Two basic motivating questions in biomedical research are: What genes regulate what other genes? What genes or groups of genes regulate a specific phenotype? Gene regulatory network (GRN) reconstruction and pathway inference are the two computational strategies addressing these two questions respectively. GRN reconstruction is to infer the components and topology of an unknown pathway, while pathway inference is to infer association between known pathways and a phenotype. This thesis focuses on gene regulatory network reconstruction and pathway inference from high throughput biological data. In the first part of this work, I developed a novel method, MI3, for de novo GRN reconstruction using continuous three-way mutual information. MI3 addresses three major issues in previous probabilistic methods simultaneously: (1) to handle continuous variables, (2) to detect high order relationships, (3) to differentiate causal vs. confounding relationships. MI3 consistently and significantly outperformed frequently used control methods and faithfully capture mechanistic relationships from gene expression data. In the second part of this work, I proposed another novel method, GAGE, Generally Applicable Gene Set Enrichment for pathway inference.
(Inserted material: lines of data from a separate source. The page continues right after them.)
(** [s.strip_prefix(c)], [s.strip_suffix(c)] for a [char] pattern. *)
Definition strip_prefix (c : byte) (s : str) : option str :=
  match s with x :: s' => if decide (x = c) then Some s' else None | [] => None end.
Definition strip_suffix (c : byte) (s : str) : option str :=
  match rev s with x :: s' => if decide (x = c) then Some (rev s') else None | [] => None end.

(** [parts.join(sep)] *)
Fixpoint join (sep : str) (parts : list str) : str :=
  match parts with
  | [] => []
  | [p] => p
  | p :: ps => p ++ sep ++ join sep ps
  end.

(** [s.starts_with(p)], [s.ends_with(p)] *)
Fixpoint starts_with (p s : str) : bool :=
  match p, s with
  | [], _ => true
  | x :: p', y :: s' => bool_decide (x = y) && starts_with p' s'
  | _ :: _, [] => false
  end.
Definition ends_with (p s : str) : bool := starts_with (rev p) (rev s).

(** [s.contains(sub)] *)
Fixpoint contains (sub s : str) : bool :=
  starts_with sub s || match s with [] => false | _ :: s' => contains sub s' end.

Definition nonempty {A} (s : list A) : bool := match s with [] => false | _ => true end.

(** ** ASCII case *)

Definition upper (b : byte) : byte := if in_range 97 122 b then byte_of_N (bN b - 32) else b.
Definition lower (b : byte) : byte := if in_range 65 90 b then byte_of_N (bN b + 32) else b.
Definition to_ascii_uppercase (s : str) : str := map upper s.
Definition to_ascii_lowercase (s : str) : str := map lower s.
Definition is_ascii_alphanumeric (b : byte) : bool :=
  in_range 48 57 b || in_range 65 90 b || in_range 97 122 b.

(** ** Integers *)

(** [(c as char).to_digit(radix)] *)
Definition to_digit (radix : N) (b : byte) : option N :=
  let d := if in_range 48 57 b then Some (bN b - 48)
           else if in_range 97 122 b then Some (bN b - 87)
           else if in_range 65 90 b then Some (bN b - 55)
           else None in
  match d with Some v => if v <? radix then Some v else None | None => None end.

(** The accumulation loop of [from_str_radix]: overflow past [max] is an error. *)
Fixpoint digits_value (radix max acc : N) (s : str) : option N :=
  match s with
  | [] => Some acc
  | c :: s' =>
      match to_digit radix c with
      | Some d => if max <? acc * radix + d then None else digits_value radix max (acc * radix + d) s'
      | None => None
      end
  end.

(** [uN::from_str_radix(s, radix)]: an empty string and a lone sign are errors, a leading
    [+] is accepted, and for an unsigned type [-] is just not a digit. *)
Definition parse_uint (radix max : N) (s : str) : option N :=
  match s with
  | [] => None
  | c :: s' =>
      if decide (c = "+"%byte) then match s' with [] => None | _ => digits_value radix max 0 s' end
      else digits_value radix max 0 s
  end.

Definition u8_max : N := 255.
Definition u32_max : N := 4294967295.
Definition u64_max : N := 18446744073709551615.
Definition parse_u32 (s : str) : option N := parse_uint 10 u32_max s.
Definition parse_u64 (s : str) : option N := parse_uint 10 u64_max s.

(** [iN::from_str(s)] for the type with values [-(max+1) ..= max]. *)
Definition parse_sint (max : N) (s : str) : option Z :=
  match s with
  | c :: s' =>
      if decide (c = "-"%byte) then
        match s' with [] => None | _ => Z.opp ∘ Z.of_N <$> digits_value 10 (max + 1) 0 s' end
      else Z.of_N <$> parse_uint 10 max s
  | [] => None
  end.
Definition parse_i32 : str -> option Z := parse_sint 2147483647.
Definition parse_i64 : str -> option Z := parse_sint 9223372036854775807.

(** [format!("{n}")]: the decimal digits; [N.log2 n + 1] bounds their number. *)
Fixpoint dec_digits (fuel : nat) (n : N) (acc : str) : str :=
  match fuel with
  | O => acc
  | S fuel =>
      let acc := byte_of_N (48 + n mod 10) :: acc in
      if n / 10 =? 0 then acc else dec_digits fuel (n / 10) acc
  end.
Definition fmt_dec (n : N) : str := dec_digits (S (N.to_nat (N.log2 n))) n [].

(** [format!("{b:02X}")] *)
Definition hex_digit (n : N) : byte := if n <? 10 then byte_of_N (48 + n) else byte_of_N (55 + n).
Definition fmt_02X (b : byte) : str := [hex_digit (bN b / 16); hex_digit (bN b mod 16)].

(** ** UTF-8 *)

Definition is_cont (b : byte) : bool := in_range 128 191 b.

(** [s.is_char_boundary(i)] seen from position [i]: true at the end, else the byte there
    must not be a continuation byte. *)
Definition boundary_here (tail : str) : bool :=
  match tail with [] => true | b :: _ => negb (is_cont b) end.

(** The second byte allowed after a three- or four-byte lead. *)
Definition second3 (b0 b1 : byte) : bool :=
  if bN b0 =? 224 then in_range 160 191 b1
  else if bN b0 =? 237 then in_range 128 159 b1
  else is_cont b1.
Definition second4 (b0 b1 : byte) : bool :=
  if bN b0 =? 240 then in_range 144 191 b1
  else if bN b0 =? 244 then in_range 128 143 b1
  else is_cont b1.

(** [bytes.utf8_chunks()]: a valid character, or a maximal invalid prefix. *)
Inductive chunk : Type :=
| Valid (c : bytes)
| Invalid (c : bytes).

(** One step of the decoder at lead byte [b0]: is it a character, and how many of the
    following bytes go with it. *)
Definition utf8_step (b0 : byte) (s1 : bytes) : bool * nat :=
  if bN b0 <? 128 then (true, 0%nat)
  else if in_range 194 223 b0 then
    match s1 with b1 :: _ => (is_cont b1, if is_cont b1 then 1%nat else 0%nat) | [] => (false, 0%nat) end
  else if in_range 224 239 b0 then
    match s1 with
    | b1 :: b2 :: _ =>
        if second3 b0 b1 then (is_cont b2, if is_cont b2 then 2%nat else 1%nat) else (false, 0%nat)
    | [b1] => (false, if second3 b0 b1 then 1%nat else 0%nat)
    | [] => (false, 0%nat)
    end
  else if in_range 240 244 b0 then
    match s1 with
    | b1 :: b2 :: b3 :: _ =>
        if second4 b0 b1 then
          if is_cont b2 then (is_cont b3, if is_cont b3 then 3%nat else 2%nat) else (false, 1%nat)
        else (false, 0%nat)
    | [b1; b2] => (false, if second4 b0 b1 then if is_cont b2 then 2%nat else 1%nat else 0%nat)
    | [b1] => (false, if second4 b0 b1 then 1%nat else 0%nat)
    | [] => (false, 0%nat)
    end
  else (false, 0%nat).

(** Every step consumes its lead byte, so the length is enough fuel. *)
Fixpoint utf8_chunks_fuel (fuel : nat) (s : bytes) : list chunk :=
  match fuel, s with
  | S fuel, b0 :: s1 =>
      let '(valid, k) := utf8_step b0 s1 in
      (if valid then Valid (b0 :: take k s1) else Invalid (b0 :: take k s1))
        :: utf8_chunks_fuel fuel (drop k s1)
  | _, _ => []
  end.
Definition utf8_chunks (s : bytes) : list chunk := utf8_chunks_fuel (length s) s.

Definition chunk_valid (c : chunk) : bool := match c with Valid _ => true | Invalid _ => false end.
Definition chunk_raw (c : chunk) : bytes := match c with Valid b | Invalid b => b end.
Definition chunk_lossy (c : chunk) : bytes :=
  match c with Valid b => b | Invalid _ => [xef; xbf; xbd] end.

(** [std::str::from_utf8(s).is_ok()], and [String::from_utf8_lossy(s)]. *)
Definition utf8_valid (s : bytes) : bool := forallb chunk_valid (utf8_chunks s).
Definition from_utf8_lossy (s : bytes) : str := concat (map chunk_lossy (utf8_chunks s)).
Definition from_utf8 (s : bytes) : option str := if utf8_valid s then Some s else None.
Definition is_ascii (s : bytes) : bool := forallb (fun b => bN b <? 128) s.

(** [s.is_char_boundary(i)] for [i <= s.len()]. *)
Definition is_char_boundary (s : str) (i : N) : bool := (i =? 0) || boundary_here (bdrop i s).

(** ** [str::trim]: Unicode White_Space at both ends *)

(** One leading white-space character, and one trailing one of a reversed string. *)
Definition strip_ws (s : str) : option str :=
  match s with
  | b0 :: s1 =>
      if in_range 9 13 b0 || (bN b0 =? 32) then Some s1
      else match s1 with
      | b1 :: s2 =>
          if (bN b0 =? 194) && ((bN b1 =? 133) || (bN b1 =? 160)) then Some s2
          else match s2 with
          | b2 :: s3 =>
              if (bN b0 =? 225) && (bN b1 =? 154) && (bN b2 =? 128) then Some s3
              else if (bN b0 =? 226) && (bN b1 =? 128)
                      && (in_range 128 138 b2 || in_range 168 169 b2 || (bN b2 =? 175)) then Some s3
              else if (bN b0 =? 226) && (bN b1 =? 129) && (bN b2 =? 159) then Some s3
              else if (bN b0 =? 227) && (bN b1 =? 128) && (bN b2 =? 128) then Some s3
              else None
          | [] => None
          end
      | [] => None
      end
  | [] => None
  end.
Definition strip_ws_rev (s : str) : option str :=
  match s with
  | b0 :: s1 =>
      match strip_ws [b0] with
      | Some _ => Some s1
      | None =>
          match s1 with
          | b1 :: s2 =>
              match strip_ws [b1; b0] with
              | Some [] => Some s2
              | _ => match s2 with
                     | b2 :: s3 => match strip_ws [b2; b1; b0] with Some [] => Some s3 | _ => None end
                     | [] => None
                     end
              end
          | [] => None
          end
      end
  | [] => None
  end.
Fixpoint strip_while (strip : str -> option str) (fuel : nat) (s : str) : str :=
  match fuel with
  | O => s
  | S fuel => match strip s with Some s' => strip_while strip fuel s' | None => s end
  end.
Definition trim (s : str) : str :=
  let s := strip_while strip_ws (length s) s in
  rev (strip_while strip_ws_rev (length s) (rev s)).
(* ===== verification/Base64Std.v ===== *)
(** * The standard base64 alphabet

    An instance of the class [Base64] of [ClientMetadata.v] that computes: the engines
    [STANDARD] (padding required) and [STANDARD_NO_PAD] (padding refused) of the [base64]
    crate, both refusing non-zero trailing bits. The sources only call the crate; this is the
    instance on which their concrete texts are evaluated. [tonic64] is an instance of [Tonic]
    over it: a binary metadata value is kept as base64 without padding, and both forms are
    read. *)
From S2P Require Import Prelude RustStd Http ClientMetadata.

Module Std64.

Definition alphabet : str := $"ABCDEFGHIJKLMNOPQRSTUVWXYZabcdefghijklmnopqrstuvwxyz0123456789+/".
Definition digit (n : N) : byte := default x00 (alphabet !! N.to_nat (n mod 64)).
Definition value (c : byte) : option N :=
  if in_range 65 90 c then Some (bN c - 65)
  else if in_range 97 122 c then Some (bN c - 71)
  else if in_range 48 57 c then Some (bN c + 4)
  else if bN c =? 43 then Some 62
  else if bN c =? 47 then Some 63
  else None.

(** The digits of three, two and one bytes. *)
Definition d0 (x : byte) : byte := digit (bN x / 4).
Definition d1 (x y : N) : byte := digit (x mod 4 * 16 + y / 16).
Definition d2 (y z : N) : byte := digit (y mod 16 * 4 + z / 64).
Definition d3 (z : byte) : byte := digit (bN z mod 64).

Fixpoint encode (b : bytes) : str :=
  match b with
  | [] => []
  | [x] => [d0 x; d1 (bN x) 0; "="%byte; "="%byte]
  | [x; y] => [d0 x; d1 (bN x) (bN y); d2 (bN y) 0; "="%byte]
  | x :: y :: z :: b' => d0 x :: d1 (bN x) (bN y) :: d2 (bN y) (bN z) :: d3 z :: encode b'
  end.

Fixpoint encode_no_pad (b : bytes) : str :=
  match b with
  | [] => []
  | [x] => [d0 x; d1 (bN x) 0]
  | [x; y] => [d0 x; d1 (bN x) (bN y); d2 (bN y) 0]
  | x :: y :: z :: b' => d0 x :: d1 (bN x) (bN y) :: d2 (bN y) (bN z) :: d3 z :: encode_no_pad b'
  end.

Definition quad (a b c d : byte) : option bytes :=
  a ← value a; b ← value b; c ← value c; d ← value d;
  Some [byte_of_N (a * 4 + b / 16); byte_of_N (b mod 16 * 16 + c / 4); byte_of_N (c mod 4 * 64 + d)].
Definition last2 (a b c : byte) : option bytes :=
  a ← value a; b ← value b; c ← value c;
  if c mod 4 =? 0 then Some [byte_of_N (a * 4 + b / 16); byte_of_N (b mod 16 * 16 + c / 4)] else None.
Definition last1 (a b : byte) : option bytes :=
  a ← value a; b ← value b; if b mod 16 =? 0 then Some [byte_of_N (a * 4 + b / 16)] else None.

Fixpoint decode (s : str) : option bytes :=
  match s with
  | [] => Some []
  | a :: b :: c :: d :: s' =>
      if decide (s' = [] /\ d = "="%byte) then
        if decide (c = "="%byte) then last1 a b else last2 a b c
      else g ← quad a b c d; r ← decode s'; Some (g ++ r)
  | _ => None
  end.
Fixpoint decode_no_pad (s : str) : option bytes :=
  match s with
  | [] => Some []
  | [a; b] => last1 a b
  | [a; b; c] => last2 a b c
  | a :: b :: c :: d :: s' => g ← quad a b c d; r ← decode_no_pad s'; Some (g ++ r)
  | _ => None
  end.

#[export] Instance std64 : Base64 := {|
  b64_encode := encode; b64_decode := decode; b64_decode_no_pad := decode_no_pad
|}.

#[local] Existing Instance AssocHttp.http.
#[export] Instance tonic64 : Tonic AssocHttp.http := {|
  AsciiValue := str;
  BinaryValue := str;
  MetadataMap := list (KeyAndValueRef str str);
  ascii_key s := if AssocHttp.bin_suffix s then None else AssocHttp.name s;
  binary_key s := if AssocHttp.bin_suffix s then AssocHttp.name s else None;
  ascii_value s := if visible s then Some s else None;
  ascii_to_str s := if visible s then Some s else None;
  binary_value b := encode_no_pad b;
  binary_to_bytes v := match decode_no_pad v with Some b => Some b | None => decode v end;
  md_new := [];
  md_append m k v := m ++ [KvAscii k v];
  md_append_bin m k v := m ++ [KvBinary k v];
  md_iter m := m;
  md_from_headers h := map (fun p : str * str => if AssocHttp.bin_suffix p.1 then KvBinary p.1 p.2 else KvAscii p.1 p.2) h;
  md_into_headers m := map (fun e => match e with KvAscii k v => (k, v) | KvBinary k v => (k, v) end) m
|}.

(** ** Lemmas *)

Definition digits_ok : bool :=
  forallb (fun n => bool_decide (value (digit (N.of_nat n)) = Some (N.of_nat n))
                    && bool_decide (digit (N.of_nat n) <> "="%byte)) (seq 0 64).

Lemma digit_spec n : n < 64 -> value (digit n) = Some n /\ digit n <> "="%byte.
Proof.
  intros Hn. assert (digits_ok = true) as Hall by (vm_compute; reflexivity).
  unfold digits_ok in Hall. rewrite forallb_forall in Hall.
  specialize (Hall (N.to_nat n) ltac:(apply in_seq; lia)). rewrite N2Nat.id in Hall.
  apply andb_prop in Hall as [H1%bool_decide_eq_true H2%bool_decide_eq_true]. done.
Qed.

(** The four digits of a group are below 64 and determine its bytes. *)
Lemma group_arith (x y z : N) :
  x < 256 -> y < 256 -> z < 256 ->
  let a := x / 4 in let b := x mod 4 * 16 + y / 16 in let c := y mod 16 * 4 + z / 64 in let d := z mod 64 in
  a < 64 /\ b < 64 /\ c < 64 /\ d < 64
  /\ a * 4 + b / 16 = x /\ b mod 16 * 16 + c / 4 = y /\ c mod 4 * 64 + d = z.
Proof.
  intros Hx Hy Hz a b c d. subst a b c d.
  pose proof (N.div_mod' x 4). pose proof (N.mod_lt x 4 ltac:(done)).
  pose proof (N.div_mod' y 16). pose proof (N.mod_lt y 16 ltac:(done)).
  pose proof (N.div_mod' z 64). pose proof (N.mod_lt z 64 ltac:(done)).
  assert ((x mod 4 * 16 + y / 16) / 16 = x mod 4) as -> by (symmetry; apply N.div_unique with (y / 16); nlia).
  assert ((x mod 4 * 16 + y / 16) mod 16 = y / 16) as -> by (symmetry; apply N.mod_unique with (x mod 4); nlia).
  assert ((y mod 16 * 4 + z / 64) / 4 = y mod 16) as -> by (symmetry; apply N.div_unique with (z / 64); nlia).
  assert ((y mod 16 * 4 + z / 64) mod 4 = z / 64) as -> by (symmetry; apply N.mod_unique with (y mod 16); nlia).
  nlia.
Qed.

Lemma quad_spec x y z : quad (d0 x) (d1 (bN x) (bN y)) (d2 (bN y) (bN z)) (d3 z) = Some [x; y; z].
Proof.
  pose proof (group_arith (bN x) (bN y) (bN z) (to_N_lt x) (to_N_lt y) (to_N_lt z)) as (Ha & Hb & Hc & Hd & E1 & E2 & E3).
  unfold quad, d0, d1, d2, d3.
  rewrite (proj1 (digit_spec _ Ha)), (proj1 (digit_spec _ Hb)), (proj1 (digit_spec _ Hc)), (proj1 (digit_spec _ Hd)).
  cbn [mbind option_bind]. rewrite E1, E2, E3. unfold bN. by rewrite !byte_of_to_N.
Qed.

Lemma last2_spec x y : last2 (d0 x) (d1 (bN x) (bN y)) (d2 (bN y) 0) = Some [x; y].
Proof.
  pose proof (group_arith (bN x) (bN y) 0 (to_N_lt x) (to_N_lt y) ltac:(lia)) as (Ha & Hb & Hc & Hd & E1 & E2 & E3).
  unfold last2, d0, d1, d2. rewrite (proj1 (digit_spec _ Ha)), (proj1 (digit_spec _ Hb)), (proj1 (digit_spec _ Hc)).
  cbn [mbind option_bind]. rewrite E1, E2. unfold bN in *. rewrite !byte_of_to_N.
  destruct (N.eqb_spec ((Byte.to_N y mod 16 * 4 + 0 / 64) mod 4) 0); [done|nlia].
Qed.

Lemma last1_spec x : last1 (d0 x) (d1 (bN x) 0) = Some [x].
Proof.
  pose proof (group_arith (bN x) 0 0 (to_N_lt x) ltac:(lia) ltac:(lia)) as (Ha & Hb & _ & _ & E1 & E2 & _).
  unfold last1, d0, d1. rewrite (proj1 (digit_spec _ Ha)), (proj1 (digit_spec _ Hb)).
  cbn [mbind option_bind]. rewrite E1. unfold bN in *. rewrite byte_of_to_N.
  change ((0 mod 16 * 4 + 0 / 64) / 4) with 0 in E2.
  destruct (N.eqb_spec ((Byte.to_N x mod 4 * 16 + 0 / 16) mod 16) 0); [done|nlia].
Qed.

Lemma d_not_pad n : digit n <> "="%byte.
Proof.
  pose proof (N.mod_lt n 64 ltac:(done)) as Hn.
  replace (digit n) with (digit (n mod 64)); [by apply digit_spec|].
  unfold digit. by rewrite N.Div0.mod_mod.
Qed.

Lemma decode_encode b : decode (encode b) = Some b.
Proof.
  induction b as [b IH] using (induction_ltof1 _ (@length byte)). unfold ltof in IH.
  destruct b as [|x [|y [|z b]]]; [done|..].
  - change (decode (encode [x])) with (last1 (d0 x) (d1 (bN x) 0)). apply last1_spec.
  - cbn [encode decode]. rewrite decide_True by done. rewrite decide_False by apply d_not_pad. apply last2_spec.
  - cbn [encode decode]. rewrite decide_False by (intros [_ Hd]; by apply d_not_pad in Hd).
    rewrite quad_spec. cbn [mbind option_bind]. by rewrite IH by (cbn; lia).
Qed.

#[export] Instance std64_laws : Base64Laws std64.
Proof. exact decode_encode. Qed.

Lemma decode_no_pad_encode b : decode_no_pad (encode_no_pad b) = Some b.
Proof.
  induction b as [b IH] using (induction_ltof1 _ (@length byte)). unfold ltof in IH.
  destruct b as [|x [|y [|z b]]]; [done|exact (last1_spec x)|exact (last2_spec x y)|].
  cbn [encode_no_pad decode_no_pad]. rewrite quad_spec. cbn [mbind option_bind]. by rewrite IH by (cbn; lia).
Qed.

Lemma tonic_into_from (h : list (str * str)) :
  map (fun e : KeyAndValueRef str str => match e with KvAscii k v => (k, v) | KvBinary k v => (k, v) end)
    (map (fun p : str * str => if AssocHttp.bin_suffix p.1 then KvBinary p.1 p.2 else KvAscii p.1 p.2) h) = h.
Proof. induction h as [|[k v] h IH]; [done|]. cbn [map fst snd]. rewrite IH. by destruct (AssocHttp.bin_suffix k). Qed.

#[export] Instance tonic64_laws : TonicLaws AssocHttp.http tonic64.
Proof.
  split; simpl.
  - done.
  - intros m k v k'. unfold entries_of. rewrite filter_app, filter_cons. simpl. by destruct (decide (k = k')).
  - intros m k v k'. unfold entries_of. rewrite filter_app, filter_cons. simpl. by destruct (decide (k = k')).
  - intros s k. by destruct (AssocHttp.bin_suffix s).
  - intros s k. by destruct (AssocHttp.bin_suffix s).
  - intros s v. destruct (visible s) eqn:Hv; [|done]. intros [= <-]. by rewrite Hv.
  - intros b. by rewrite decode_no_pad_encode.
  - intros h. rewrite tonic_into_from. reflexivity.
Qed.
End Std64.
I successfully apply GAGE to multiple microarray data sets with different sample sizes, experimental designs and profiling techniques. GAGE shows significantly better performance when compared to two other commonly used GSA methods of GSEA and PAGE. GAGE reveals novel and relevant regulatory mechanisms from both published and previously unpublished microarray studies. In the third part of this work, we conducted a microarray study on transcriptional programs during BMP6 induced osteoblast differentiation and mineralization, and applied GAGE to recover the regulatory pathways and transcriptional signaling networks in the process. I not only showed which pathways or gene sets are significant, but also when and how they are involved in the osteoblast differentiation and mineralization. Different from common pathway analyses, our work further captures the interconnections among individual pathways or functional groups and integrate them into a whole system.